Greg Christensen used chestnut for the body of the tri-fold display and cherry for the two sides. Both the Tennessee State Parks emblem and the Edgar Evins State Park patch are burned into the face of the display.
Greg Christensen's birthday was topped off, like icing on the cake, when he received special recognition at the Annual Conference of the Friends of Tennessee State Parks Coalition at Paris Landing State Park last weekend.
Christensen had designed and built a new display unit of two very special woods, American chestnut and black cherry, for the Friends of Edgar Evins State Park, a member organization of the state wide coalition. Both trees grew and were harvested at Edgar Evins State Park.
An American Chestnut tree, now rare due to the blight that has made them almost extinct, had grown in the park without notice until a few years ago.

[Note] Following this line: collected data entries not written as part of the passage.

(* ===== verification/GhostdagProps.v ===== *)
(** * GHOSTDAG: the properties of the engine

    Statements about every state [(d, g)] a node can reach by inserting blocks,
    coloring them and rolling back failed admissions ([gd_reachable]). *)

From stdpp Require Import base gmap sets list sorting relations fin_maps.
From Stdlib Require Import ZArith Lia.
From S2P Require Import Prelude Ordering Sums Types Dag Ghostdag.
Local Open Scope Z_scope.

(** Admission of a list of (hash, parents, work), used for concrete states. *)
Definition admit_step (s : Dag * Ghostdag) (b : Hash * list Hash * Z)
  : result ConsensusError (Dag * Ghostdag) :=
  let '(h, ps, w) := b in
  let? d := dag_insert s.1 h ps in
  match add_block_with_work d s.2 h w with
  | (g, Ok _) => Ok (d, g)
  | (_, Err e) => Err e
  end.
Definition admit_all (cfg : GhostdagConfig) (l : list (Hash * list Hash * Z))
  : result ConsensusError (Dag * Ghostdag) := rfold admit_step (dag_new, ghostdag_new cfg) l.

Lemma admit_all_reachable cfg l s : admit_all cfg l = Ok s -> gd_reachable cfg s.
Proof.
  unfold admit_all, gd_reachable. generalize (dag_new, ghostdag_new cfg).
  induction l as [|[[h ps] w] l IH]; simpl; intros [d g] Hs; inv_ok; [by subst; apply rtc_refl|].
  case_match eqn:E; destruct r as [r|e]; inv_ok. subst.
  eapply rtc_l; [by eapply gd_insert|]. eapply rtc_l; [by eapply gd_color|]. by apply IH.
Qed.

(** The coloring of a reachable block, seen through [colors_as]. *)
Lemma reachable_colors cfg d g b c :
  gd_reachable cfg (d, g) -> coloring g !! b = Some c ->
  (parents d !! b = Some [] /\ c = genesis_coloring b (block_work c)) \/
  exists ps sp acc, parents d !! b = Some ps /\ ps <> [] /\
    colors_as d (k cfg) (coloring g) b ps c sp acc.
Proof.
  intros (Hw & Hg & Hcfg)%gd_reachable_inv Hb. simpl in *.
  destruct (gd_closed d g Hg b c Hb) as (ps & Hps & Hcol).
  destruct (gd_entry d g Hg b c Hb) as [He _].
  unfold color_entry, parents_of in He. rewrite Hps in He. simpl in He.
  destruct ps as [|p ps]; [left|right].
  - split; [done|]. by simplify_eq.
  - apply color_block_Ok in He as (_ & sp & acc & Hca); [|done]. rewrite Hcfg in Hca.
    by exists (p :: ps), sp, acc.
Qed.

Lemma reachable_sp cfg d g b ps c sp acc :
  gd_reachable cfg (d, g) -> coloring g !! b = Some c -> parents d !! b = Some ps ->
  colors_as d (k cfg) (coloring g) b ps c sp acc ->
  sp ∈ ps /\ exists csp, coloring g !! sp = Some csp /\ coloring_at (coloring g) sp = csp /\
    b ∉ blues csp /\ sp ∈ blues csp.
Proof.
  intros (Hw & Hg & Hcfg)%gd_reachable_inv Hb Hps Hca. simpl in *.
  pose proof (max_parent _ _ _ (ca_sp_max _ _ _ _ _ _ _ _ Hca)) as Hin. split; [done|].
  destruct (gd_closed d g Hg b c Hb) as (ps' & Hps' & Hcol). simplify_eq.
  destruct (Hcol sp Hin) as [csp Hcsp]. exists csp. unfold coloring_at. rewrite Hcsp.
  destruct (gd_blues d g Hg sp csp Hcsp) as [? Hp]. repeat split; try done.
  intros Hbb%Hp. by eapply (parent_neq d b _ sp).
Qed.

Lemma reachable_score cfg d g b c :
  gd_reachable cfg (d, g) -> coloring g !! b = Some c -> blue_score c = Z.of_nat (size (blues c)).
Proof.
  intros Hr Hb. destruct (reachable_colors cfg d g b c Hr Hb) as [[_ Hc]|(? & ? & ? & _ & _ & [])]; [|done].
  rewrite Hc. cbn [blue_score blues genesis_coloring]. by rewrite size_singleton.
Qed.

Lemma add_works_nonneg d g w l :
  wf_gd d g -> 0 <= w -> 0 <= add_works (coloring g) w l.
Proof.
  intros Hg. unfold add_works. revert w. induction l as [|x l IH]; simpl; intros w Hw; [done|].
  apply IH. unfold candidate_work. destruct (coloring g !! x) as [cx|] eqn:Hx.
  - destruct (gd_entry d g Hg x cx Hx) as [_ ?]. unfold_ints; lia.
  - unfold_ints; lia.
Qed.

(** C18: [add_block_with_work] on a block of the DAG always succeeds.  It keeps
    every existing coloring, colors the block and at most ancestors of it,
    and reports the stored coloring; the engine invariant (parents colored,
    blues among the ancestors, block blue in its own view, blue score equal to
    the number of blues) holds again. *)
Theorem add_block_with_work_correct cfg d g b w :
  gd_reachable cfg (d, g) -> is_Some (parents d !! b) ->
  exists g' c, add_block_with_work d g b w = (g', Ok (data_of c b)) /\
    coloring g' !! b = Some c /\ coloring g ⊆ coloring g' /\
    (forall x, is_Some (coloring g' !! x) -> is_Some (coloring g !! x) \/ past d b x) /\
    (coloring g !! b = None -> block_work c = Z.max w 1) /\
    (forall x cx, coloring g' !! x = Some cx ->
       (forall p, parent_of d x p -> is_Some (coloring g' !! p)) /\
       x ∈ blues cx /\ (forall y, y ∈ blues cx -> past d x y) /\
       blue_score cx = Z.of_nat (size (blues cx))).
Proof.
  intros Hr Hb. destruct (gd_reachable_inv _ _ Hr) as (Hw & Hg & Hcfg). simpl in *.
  destruct (add_block_post d g b w Hw Hg Hb) as (g' & r & Ha & [Hg' Hc' Hm Hn (c & Hc & -> & Hwk)]).
  exists g', c. split_and!; try done. intros x cx Hx.
  assert (gd_reachable cfg (d, g')) as Hr' by (eapply rtc_r; [exact Hr|by eapply gd_color]).
  destruct (gd_blues d g' Hg' x cx Hx) as [? ?]. split_and!; try done.
  - intros p (ps & Hps & Hp). destruct (gd_closed d g' Hg' x cx Hx) as (ps' & ? & Hcol).
    simplify_eq. by apply Hcol.
  - by eapply reachable_score.
Qed.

When it was discovered, the tree was specially treated by noted tree botanists and other experts. Despite all the TLC it succumbed to the blight about three years ago and had to be cut down to prevent it from falling over the road.
Similarly, a beautiful black cherry tree growing in front of the park's Visitors Center had to be cut down about the same time. The wood was harvested and cured for special applications.
Since then wood from the two trees has been used to make four prized porch swings that sold for $800 each through the Joe L. Evins Appalachian Center for Crafts, Smithville. Two of the swings are in Washington D.C., one is in California, and one is in the residence of the Governor of Tennessee.
Christensen used chestnut for the body of the tri-fold display and cherry for the two sides. Both the Tennessee State Parks emblem and the Edgar Evins State Park patch are burned into the face of the display, which also has a built-in digital picture screen featuring the photography of Mark Taylor, a Ranger at Edgar Evins State Park.
Christensen plans to refine the design even further but was working under a short deadline. Even without further enhancements the beautiful unit took first place in the state competition.
Greg Christensen and his wife, Lori, live in Cannon County. He works for Nissan and she teaches high school in McMinnville in addition to owning the Cannon Arts Dance Studio in Woodbury. They are active members of the Friends of Edgar Evins State Park and serve on its Board of Directors.